Pour un avenir sans violence...
DÉGENRER POUR DÉRANGER
En 1978, je suis en 3e secondaire. Le professeur de français propose une dictée. Je suis plutôt forte en français et j’aime bien ce genre d’exercice. Au cours suivant, quand je reçois ma feuille corrigée, l’enseignant a souligné plusieurs « fautes » de français… Comme tout le texte était à la première personne du singulier, j’ai fait les accords au féminin. Je le rencontre pour défendre mon point de vue. Il me dit que l’auteur est un homme et que de toute façon, le masculin l’emporte sur le féminin. Plutôt timide à l’époque, le sentiment d’injustice l’emporte toutefois sur la gêne. Je lui indique qu’il n’avait pas mentionné le nom de l’auteur, que la dictée sert à évaluer notre maîtrise de la langue écrite et que de surcroît, les garçons ne s’exposaient pas à ces « erreurs ». Non sans fierté, j’ai réussi à le convaincre et ma note fut révisée à la hausse!
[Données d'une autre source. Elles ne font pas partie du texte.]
(** * go-epub: the in-memory EPUB builder of [epub.go]

    A shallow embedding of package [epub] (file [epub.go]): the [Epub]
    struct, its constructor, the two add operations and the metadata
    setters and getters, together with the Go standard-library functions
    they call ([fmt.Sprintf] with the verb [%04d], [filepath.Ext],
    [filepath.Join]).

    Go strings are byte sequences and are modelled by [string]; Go maps by
    stdpp's [gmap], whose equality is extensional, exactly the information
    a Go map holds (no insertion order).  Methods with a pointer receiver
    become functions that take the [Epub] and return the updated one next
    to the Go return values. *)

From Stdlib Require Import Ascii Decimal DecimalString DecimalNat.
From stdpp Require Import base strings gmap list fin_maps.

(** ** Strings *)

Module Str.

(** The byte [c] occurs in [s]. *)
Fixpoint contains (c : ascii) (s : string) : bool :=
  match s with
  | EmptyString => false
  | String a r => if Ascii.eqb a c then true else contains c r
  end.

(** [strings.Join]. *)
Fixpoint join (sep : string) (l : list string) : string :=
  match l with
  | [] => ""
  | [x] => x
  | x :: r => x +:+ sep +:+ join sep r
  end.

(** [k] copies of the byte [c], followed by [s]. *)
Fixpoint pad (c : ascii) (k : nat) (s : string) : string :=
  match k with
  | O => s
  | S k' => String c (pad c k' s)
  end.

(** Every byte of [s] is a decimal digit. *)
Definition is_digit (a : ascii) : bool :=
  (Ascii.leb "0" a && Ascii.leb a "9")%char.

Fixpoint all_digits (s : string) : bool :=
  match s with
  | EmptyString => true
  | String a r => is_digit a && all_digits r
  end.

End Str.

(** ** [fmt.Sprintf]: the verb [%04d] on a non-negative [int]

    The decimal digits of [n], padded on the left with zeros up to a
    minimum width of four.  A number with more than four digits is
    printed in full. *)
Definition sprintf_04d (n : nat) : string :=
  let digits := NilEmpty.string_of_uint (Nat.to_uint n) in
  Str.pad "0" (4 - String.length digits) digits.

(** ** Package [path/filepath] (Unix: the separator is ['/']) *)

Module filepath.

Definition Separator : ascii := "/"%char.

Definition IsPathSeparator (c : ascii) : bool := Ascii.eqb c Separator.

(** The scan of [Ext], left to right: [cand] is the suffix that starts
    at the last dot seen since the last separator, or empty. *)
Fixpoint ext_from (cand : string) (path : string) : string :=
  match path with
  | EmptyString => cand
  | String c r =>
      if IsPathSeparator c then ext_from "" r
      else if Ascii.eqb c "." then ext_from path r
      else ext_from cand r
  end.

(** [Ext] returns the file name extension used by [path]: the suffix
    beginning at the final dot in the final element of [path]; it is
    empty if there is no dot. *)
Definition Ext (path : string) : string := ext_from "" path.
Vous l’aurez compris, mon attachement à la féminisation, et à travers elle à l’égalité, ne date pas d’hier!
On pourrait croire qu’en français, le masculin l’emporte sur le féminin depuis toujours et que cette règle est immuable, mais il n’en est rien. C’est à partir des 17e et 18e siècles que des hommes influents s’attaquent aux terminaisons féminines, et masculinisent la langue. D’ailleurs, certains vocables sont résolument pris d’assaut, ceux bien sûr qui réfèrent à des occupations « savantes » : médecine, autrice, professeuse, philosophesse par exemple, alors que les vocables spectatrice, serveuse et tenancière demeurent. Les efforts pour évincer le féminin n’ont de cesse, à preuve : « Pas plus que la langue française, la raison ne veut qu’une femme soit auteur. Ce titre, sous toutes ses acceptions, est le propre de l’homme seul »1. Il en va de même pour les accords. Alors qu’on accordait jadis le verbe et l’adjectif avec le sujet le plus proche, on disait par exemple les femmes et les hommes sont inscrits et les hommes et les femmes sont présentes, le combat pour la primauté du masculin a évincé la syntaxe de proximité, pour imposer en vainqueur le masculin « … le genre masculin étant le plus noble doit prédominer toutes les fois que le masculin et le féminin se retrouvent ensemble »2. Comme bien d’autres choses qui servent habilement le patriarcat, la primauté du masculin comme étant générique, à savoir désignant l’espèce sans distinction de sexe, est calculée. Elle n’est pas inhérente au français, mais s’inscrit plutôt dans un combat en faveur de la supériorité masculine, mené par des grammairiens sexistes et des savants misogynes déterminés à faire disparaître le féminin des professions nobles. Les femmes ont ainsi été privées d’une langue qui leur permettait de se reconnaître et, lorsque les 2 genres se rencontrent, le masculin l’emporte, le féminin s’efface! D’ailleurs, la masculinisation des métiers traditionnellement féminins, se fait avec plus d’empressement, c’est le cas par exemple de sage-homme recommandé par l’Office québécois de la langue française alors que quelques hommes suivaient le cours, mais qu’il n’y en avait pas encore qui pratiquaient. Comme quoi la langue s’adapte plus aisément aux hommes qu’aux femmes!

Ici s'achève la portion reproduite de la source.